Bus Protection Principles
The behavior of bus protection systems during different fault conditions is critical to the stability and security of the electric power system, due to the tripping of the multiple lines and transformers connected to the bus. Fast fault clearing for faults on the bus is very important, while at the same time operation of the bus protection for external faults must be avoided in order to reduce the probability of a system disturbance.
For many years, transmission bus protection systems were based on a centralized principle using physical summation of all incoming currents into the bus differential relay. The differential current is defined as:
Idiff(t) = i1 + i2 + … + iN (1)
High or low impedance relays with fast operating times protect busses at different voltage levels. This principle is quite simple, but requires all current transformers to be more or less identical and is susceptible to the impact of CT saturation for high current external faults (Figure 1).
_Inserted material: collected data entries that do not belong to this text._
(** * bambi/backends/pymc.py: the PyMC3 model-fitting back-end

    A shallow embedding of [PyMC3BackEnd] ([reset], [_build_dist], [build],
    [run]) and of the module-level [_laplace].

    The back-end is glue over the PyMC3 / Theano / NumPy runtime.  What the
    runtime decides (which names the [pm] module exports, which class of
    random variable a distribution yields, the MAP optimiser, determinants
    and inverses) is taken as a [runtime] record; what the back-end itself
    decides (resolution order, hyperprior expansion, the non-centered
    branch, the linear predictor, method dispatch, the reshaping walk) is
    written out. *)

From Stdlib Require Import List String Ascii ZArith Lia Bool Arith PeanoNat.
Import ListNotations.
Set Warnings "-register-all".
Open Scope string_scope.
Open Scope list_scope.

(** ** Keyword dictionaries

    Python dicts keep insertion order, and the order in which
    [kwargs.items()] is walked fixes the order in which hyperpriors are
    declared, so a dict is an association list with the dict operations on
    top. *)

Fixpoint lookup {A : Type} (k : string) (d : list (string * A)) : option A :=
  match d with
  | [] => None
  | (k', v) :: rest => if String.eqb k k' then Some v else lookup k rest
  end.

Definition mem {A : Type} (k : string) (d : list (string * A)) : bool :=
  match lookup k d with Some _ => true | None => false end.

(** [d[k] = v]: overwrite in place, or append a new key. *)
Fixpoint dict_set {A : Type} (k : string) (v : A) (d : list (string * A))
  : list (string * A) :=
  match d with
  | [] => [(k, v)]
  | (k', v') :: rest =>
      if String.eqb k k' then (k', v) :: rest else (k', v') :: dict_set k v rest
  end.

Fixpoint dict_remove {A : Type} (k : string) (d : list (string * A))
  : list (string * A) :=
  match d with
  | [] => []
  | (k', v') :: rest =>
      if String.eqb k k' then dict_remove k rest else (k', v') :: dict_remove k rest
  end.

(** [dict(pairs)]: later pairs overwrite earlier ones. *)
Definition dict_of {A : Type} (pairs : list (string * A)) : list (string * A) :=
  fold_left (fun d kv => dict_set (fst kv) (snd kv) d) pairs [].

Definition keys {A : Type} (d : list (string * A)) : list string := map fst d.

(** [str.lower()] on the ASCII range.  Strings are byte strings here; the
    three method names are ASCII and no character outside ASCII lowers to
    one of their letters, so comparing against them is decided by the
    ASCII letters alone. *)
Definition lower_ascii (c : ascii) : ascii :=
  let n := nat_of_ascii c in
  if Nat.leb 65 n && Nat.leb n 90 then ascii_of_nat (n + 32) else c.

Fixpoint lower (s : string) : string :=
  match s with
  | EmptyString => EmptyString
  | String c rest => String (lower_ascii c) (lower rest)
  end.

Section Backend.

(** Carriers supplied by the runtime: array scalars, the objects found in
    the [pm] namespace, the runtime's own exceptions, and the three kinds of
    inference results. *)
Context {F callable rt_exn trace idata advi : Type}.

(** ** Arrays, tensors and values *)

(** A NumPy array: its shape and its elements in row-major order. *)
Record ndarray := mk_ndarray { shape : list nat; items : list F }.

(** Theano element-wise functions used by the link registry. *)
Inductive tensor_fun :=
| Sigmoid
| TInv
| TSqrt
| TExp
| TCall (c : callable).

(** Symbolic Theano expressions, as far as [build] composes them. *)
Inductive expr :=
| EConst (a : ndarray)
| EVar (name : string)
| EAdd (a b : expr)
| EMul (a b : expr)
| EDot (a b : expr)
| ETake (a : expr) (idx : list Z)
| EColumn (a : expr)
| EApply (f : tensor_fun) (a : expr).
(** [_extract_properties] on the text [_format_content] writes for a
    resource with properties. *)
Lemma extract_formatted r (i n : pystr) :
  has_ink (name r) = true -> nl ∉ name r ->
  properties r <> [] -> wf_dict (properties r) ->
  Forall (plain_property py_str) (properties r) ->
  _extract_properties (new_resource i n JNull (_format_content py_str r))
  = set_content_properties
      (strip (join [nl]
         (drop (Nat.min 20 (length (properties r))
                + (if length (properties r) <? 20 then 1 else 0))
               (map (property_line py_str) (properties r)
                ++ [] :: flat_map split_nl (body_parts r)))))
      (formatted py_str (take 20 (properties r)))
      (new_resource i n JNull (_format_content py_str r)).
Proof.
  intros Hink Hnl Hps Hwf Hplain.
  rewrite extract_properties_spec.
  cbn [content properties new_resource].
  rewrite format_content_lines by done.
  rewrite content_start_heading by (apply heading_line_starts; done).
  change (if is_blank [] then 2 else 1) with 2.
  cbn [drop Nat.add].
  destruct (window_of_properties (properties r)
              (flat_map split_nl (body_parts r)) Hps Hplain) as [Hcap Hend].
  rewrite !drop_0. rewrite Hcap, Hend. f_equal.
  rewrite record_all_fresh.
  - simpl app. unfold formatted. rewrite map_map. done.
  - simpl app. rewrite map_map. simpl.
    unfold wf_dict in Hwf. rewrite <- (take_drop 20 (properties r)) in Hwf.
    rewrite map_app in Hwf. apply NoDup_app in Hwf as [Hwf _]. exact Hwf.
Qed.
End PageReadBack.

Section PageRoundTrip.
Variable py_str : json -> pystr.
(* ===== verification/_CoqProject ===== *)
-Q . S2P
Prelude.v
BitVector.v
BinaryHeap.v
Double.v
Date.v
DispatchData.v
TransformBase.v
TransformUtf.v
Transform.v
BigNumber.v
Storage.v
StorageSpec.v
StorageOps.v
StorageInsert.v
StorageBranch.v
StorageFrozen.v
StorageRoot.v
StorageGrow.v
StorageShare.v
StorageUse.v
StorageRead.v
StorageCopy.v
StorageWrite.v
StoragePut.v
StorageProgram.v
StorageBugs.v
Kernel.v
Semaphore.v
Group.v
Lock.v
Once.v
Apply.v
ApplyEntry.v
Sort.v
SortBlocks.v
SortPhases.v
SortConcurrent.v
SortArray.v
ApplyUse.v
Tree.v
TreeSpec.v
TreeOps.v
TreeRelease.v
TreeUse.v
BasicHash.v
HashPrimes.v
HashProbe.v
HashSpec.v
HashFind.v
HashOps.v
HashChange.v
HashUse.v
HashProgram.v
HashTypes.v
HashRead.v
HashCopy.v
Collections.v
CollectionsUse.v
CollectionsCreate.v
Time.v
(** ** Single bits *)

Lemma bit_split bv i :
  wf bv → 0 ≤ i < _count bv → 
  ∃ v, (_buckets bv).[i ÷ 8] = Some v ∧ is_byte v ∧ Z.land i 7 = i mod 8 ∧ i ÷ 8 = i / 8 ∧
    0 ≤ i / 8 < zlen (_buckets bv) ∧ 0 ≤ i mod 8 < 8 ∧ Z.testbit v (7 - i mod 8) = bit_at (_buckets bv) i.
Proof.
  intros Hwf Hi. pose proof (wf_bytes _ Hwf). destruct Hwf as (_ & _ & _ & HB).
  rewrite land_7, Z.quot_div_nonneg by lia.
  assert (0 ≤ i / 8 < zlen (_buckets bv)) by zdiv.
  destruct (zget_is_Some (_buckets bv) (i / 8)) as [v Hv]; [done|].
  exists v. split; [done|]. split; [by apply (proj1 (Forall_zget _ _) HB _ _ Hv)|].
  repeat split; try lia; try zdiv. unfold bit_at. by rewrite Hv.
Qed.

Lemma get_bit_ok bv i :
  wf bv → 0 ≤ i < _count bv →
  CFBitVectorGetBitAtIndex bv i = Some (Z.b2z (bit_at (_buckets bv) i)).
Proof.
  intros Hwf Hi. destruct (bit_split bv i Hwf Hi) as (v & Hv & Hb & Hl & Hq & ? & ? & Hbit).
  unfold CFBitVectorGetBitAtIndex, __CFBitVectorBit, __CF_BITS_PER_BUCKET.
  change (8 - 1) with 7. rewrite Hl, Hv. cbn [mbind option_bind]. f_equal. rewrite <- Hbit.
  change 1 with (Z.ones 1). rewrite Z.land_ones by lia. change (2 ^ 1) with 2.
  rewrite Z.testbit_spec' by lia. by rewrite Z.shiftr_div_pow2 by lia.
Qed.

(** Replacing the byte of bit [i] by one that differs at most there. *)
Lemma set_bit_bits bv i x b :
  wf bv → 0 ≤ i < _count bv → is_byte x →
  (∀ k, 0 ≤ k < 8 → Z.testbit x (7 - k) = if decide (k = i mod 8) then b
                    else bit_at (_buckets bv) (8 * (i / 8) + k)) →
  let bv' := set_buckets bv (zupd (_buckets bv) (i / 8) x) in
  wf bv' ∧ bits bv' = zupd (bits bv) i b.
Proof.
  intros Hwf Hi Hx Hk bv'. destruct (bit_split bv i Hwf Hi) as (v & _ & _ & _ & _ & ? & ? & _).
  pose proof Hwf as (H1 & H2 & H3 & H4). split.
  - unfold bv'. split; [done|]. split; [done|]. cbn. split; [by rewrite zlen_zupd|]. by apply Forall_zupd.
  - apply bits_ext; [cbn; lia|rewrite zlen_zupd, bits_length by lia; done|]. intros j Hj. cbn in Hj.
    rewrite zget_zupd by (rewrite bits_length; lia). cbn. rewrite bit_at_upd by done.
    pose proof (Z.div_mod j 8 ltac:(lia)). pose proof (Z.mod_pos_bound j 8 ltac:(lia)).
    pose proof (Z.div_mod i 8 ltac:(lia)).
    rewrite bits_lookup by done. destruct (decide (j = i)) as [->|Hne].
    + rewrite decide_True, Hk by lia. by rewrite decide_True by done.
    + case_decide as Hb; [|done]. rewrite Hk by lia. rewrite decide_False by lia. do 2 f_equal. lia.
Qed.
Low impedance bus differential protection relays with multiple restrained inputs significantly reduced the impact of CT saturation and allowed using current transformers with different CT ratios. They typically work based on single or multi-slope characteristic defined by an operating Iop and restrained Ibias current, where:
Idiff(t) = |idiff(t)| = |∑i| (2) Ibias(t) = |i1| + |i2| + … + |iN| (3) (See Figure 2).
However, the high cost limited their application to a relatively small number of critical substations.
The advancements in communication technology have resulted in significant changes in the design and implementation of bus protection for transmission substations. The conventional centralized bus protection relays are being replaced by communications based distributed bus protection systems that are the subject of this article. Two main types of bus protection are discussed:
Based on remote (peripheral) units that provide the interface with the process and a central unit that performs the bus bar differential protection function
Based on remote (peripheral) units that provide the interface with the process and determine the direction of the fault and a central unit that performs the bus bar directional comparison protection function
The remote units in both cases can be multifunctional IEDs by themselves. In the case of IEC 61850 based systems a new type of device – the merging unit – is introduced.
IEC 61850 has a significant impact on the way distributed bus protection systems can be designed and implemented. This article analyzes such systems. Comparisons between the conventional and IEC 61850 based cases are presented.
Distributed Bus Differential Protection
While bus differential protection in the past was centralized, based on a summation of currents from all current transformers defining the zone of protection, the introduction of advanced high-speed substation communications has resulted in the development and implementation of a new generation of bus differential relays with distributed architecture.
The numerical technology and its implementations to bus protection offer some significant advantages. The classical bus differential schemes have more or less a fixed zone of protection because they have a single current input that is the sum of all current circuits wired into the relay. Modern distributed schemes can easily change the zone of protection based on the knowledge of the substation topology and the state of breakers and isolators.
While the classical schemes need all current transformers to have the same CT ration, the modern schemes can accommodate different CT ratios throughout the protected zone. This mismatch must be accounted for by the scheme.
Communications based distributed bus differential protection (Figure 3) started with proprietary solutions using two types of devices:
Bus protection relays perform more functions than basic bus differential protection. These functions are also distributed between the peripheral units and the central unit. The following are examples of such additional functions and their distribution:
Substation topology determination
Summation of currents
Busbar differential protection
Breaker failure protection tripping decisions
Current signals processing
Breaker status monitoring
Isolators status monitoring
Breaker failure detection
Local protection, totally independent of the central unit
The central unit is connected to the peripheral units using fiber cables that ensure broadband communications, while at the same time are not affected by any electromagnetic transients that may occur in the substation.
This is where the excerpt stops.